Variante completa: un pomeriggio
Segue tutte le sette tappe da Piazza Matteotti a Piazza di Postierla. Prevede circa 2 ore e 30 minuti di esplorazione esterna; aggiungendo il Museo della Civetta o una visita prenotata a Palazzo Chigi Saracini può occupare 3 ore e 30 minuti.
Variante per famiglie
Torre dei Ponzi → Castellare degli Ugurgieri dall’esterno → Piazza del Campo → Torre Marescotti → Torre Forteguerri
La deviazione in Piazza del Campo permette di confrontare le torri familiari con la Torre del Mangia.
Variante con minori barriere
Via Montanini → Piazza Salimbeni → Banchi di Sopra → via di Città → Piazza di Postierla
Evita i passaggi interni più ripidi del Castellare e la discesa della Costarella, ma conserva pendenze e pavimentazioni irregolari: non può essere considerata integralmente accessibile.
Piccolo glossario
Casa torre: edificio abitativo medievale a forte sviluppo verticale, talvolta con funzioni difensive e rappresentative.
Torre gentilizia: torre appartenente a una famiglia aristocratica o a una consorteria, spesso legata al prestigio e al controllo urbano.
Castellare: insieme di case, torri e passaggi fortificati organizzati attorno a uno spazio comune.
Filaretto: muratura formata da piccoli blocchi di pietra, più o meno squadrati, disposti in corsi orizzontali.
Concio: singolo blocco di pietra lavorato e inserito nella muratura.
Buca pontaia: foro lasciato nella parete per sostenere ponteggi o strutture lignee.
Sopraelevazione: parte aggiunta sopra un edificio in una fase successiva.
FAQ
Quante case torri sono rimaste a Siena?
Non esiste un conteggio definitivo. Molte torri sono state abbassate o inglobate e le fonti non classificano sempre gli edifici nello stesso modo. Nel centro storico restano diversi nuclei e frammenti riconoscibili.
Le case torri di Siena si possono visitare internamente?
In genere no, perché sono proprietà private o parti di edifici utilizzati. Alcuni complessi ospitano musei o spazi visitabili, ma l’accesso all’edificio non comprende necessariamente la torre.
La Torre del Mangia è una casa torre?
No. È una torre civica costruita accanto al Palazzo Pubblico per rappresentare il governo comunale.
Quanto dura l’itinerario?
La variante breve richiede circa un’ora. Il percorso completo dura fra 2 ore e 30 minuti e 3 ore e 30 minuti, a seconda delle soste.
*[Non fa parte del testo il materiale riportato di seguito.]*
(* ===== verification/RunStore.v ===== *)
(** * The file-backed run store (internal/storage/file_run_store.go)

    Runs are kept in a map by their storage key, with an access order that
    drives the eviction above [maxRunsInRunStore], and every write rewrites one
    JSON file through a temporary file and a rename.  The file is modelled by
    what a reader of it would find; a write either replaces it or, when one of
    the file-system calls fails, leaves it alone.  The iteration order of the
    map and the sort are arguments (classes [RunRange] and [SliceSort]).

    The abstract store is a list of entries in order of last use, cut to its
    most recent [maxRunsInRunStore] entries. *)
From S2P Require Import Prelude GoTime GoPath Types.

Inductive StoreError := ErrContext | ErrRunExists | ErrInvalidRun | ErrRead | ErrDecode | ErrPersist.

#[global] Instance StoreError_eq_dec : EqDecision StoreError.
Proof. solve_decision. Defined.

(** What [os.ReadFile] and [json.Unmarshal] find at the store's path. *)
Inductive RunFile :=
  | FileMissing
  | FileUnreadable
  | FileEmpty
  | FileGarbled
  | FileRuns (persisted : gmap string Run).

Definition maxRunsInRunStore : Z := 5000.

Record fileRunStore := {
  file : RunFile;
  runs : gmap string Run;
  runOrder : list string
}.

Class RunRange := run_range : gmap string Run → list (string * Run).

(** ** Operations *)

Definition validateRun (run : Run) : option StoreError :=
  if decide (TenantID run = "" ∨ RunID run = "") then Some ErrInvalidRun else None.

Definition storageKey (tenantID runID : string) : string :=
  Join ["tenant"; tenantID; "runs"; runID].

(** The first occurrence of the key is cut out, and the key appended. *)
Fixpoint cutFirst (key : string) (order : list string) : list string :=
  match order with
  | [] => []
  | k :: order' => if decide (k = key) then order' else k :: cutFirst key order'
  end.

Definition touchOrderLocked (key : string) (s : fileRunStore) : fileRunStore :=
  {| file := file s; runs := runs s; runOrder := cutFirst key (runOrder s) ++ [key] |}.

(** The loop consumes the access order, so it is structural on it. *)
Fixpoint evictLoop (rs : gmap string Run) (order : list string) : gmap string Run * list string :=
  match order with
  | [] => (rs, [])
  | oldest :: order' =>
      if bool_decide (Z.of_nat (size rs) > maxRunsInRunStore) then evictLoop (delete oldest rs) order'
      else (rs, order)
  end.

Definition evictLocked (s : fileRunStore) : fileRunStore :=
  let '(rs, order) := evictLoop (runs s) (runOrder s) in
  {| file := file s; runs := rs; runOrder := order |}.

(** [fault] says that one of the calls that write the file fails. *)
Definition persistLocked (fault : bool) (s : fileRunStore) : option StoreError * fileRunStore :=
  if fault then (Some ErrPersist, s)
  else (None, {| file := FileRuns (runs s); runs := runs s; runOrder := runOrder s |}).

Definition load `{RunRange} (f : RunFile) : StoreError + fileRunStore :=
  match f with
  | FileMissing | FileEmpty => inr {| file := f; runs := ∅; runOrder := [] |}
  | FileUnreadable => inl ErrRead
  | FileGarbled => inl ErrDecode
  | FileRuns persisted =>
      inr (evictLocked {| file := f; runs := persisted; runOrder := (run_range persisted).*1 |})
  end.

Definition NewFileRunStore `{RunRange} (f : RunFile) : StoreError + fileRunStore := load f.

Definition setRun (key : string) (run : Run) (s : fileRunStore) : fileRunStore :=
  {| file := file s; runs := <[key := run]> (runs s); runOrder := runOrder s |}.

(** The common tail of Create and Save. *)
Definition putRun (fault : bool) (key : string) (run : Run) (s : fileRunStore)
    : option StoreError * fileRunStore :=
  persistLocked fault (evictLocked (touchOrderLocked key (setRun key run s))).

(** [cancelled] says whether the caller's context is already done. *)
Definition Create (cancelled fault : bool) (run : Run) (s : fileRunStore)
    : option StoreError * fileRunStore :=
  if cancelled then (Some ErrContext, s)
  else match validateRun run with
       | Some e => (Some e, s)
       | None =>
           let key := storageKey (TenantID run) (RunID run) in
           match runs s !! key with
           | Some _ => (Some ErrRunExists, s)
           | None => putRun fault key run s
           end
       end.

Definition Save (cancelled fault : bool) (run : Run) (s : fileRunStore)
    : option StoreError * fileRunStore :=
  if cancelled then (Some ErrContext, s)
  else match validateRun run with
       | Some e => (Some e, s)
       | None => putRun fault (storageKey (TenantID run) (RunID run)) run s
       end.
Il percorso è adatto ai bambini?
Sì, soprattutto a bambini e ragazzi interessati a una caccia ai dettagli architettonici. La variante completa è meno pratica con passeggini.
Qual è la casa torre più facile da riconoscere?
La Torre dei Ponzi, in via Montanini, conserva una struttura verticale e una muratura che rendono leggibile la tipologia, pur con trasformazioni successive.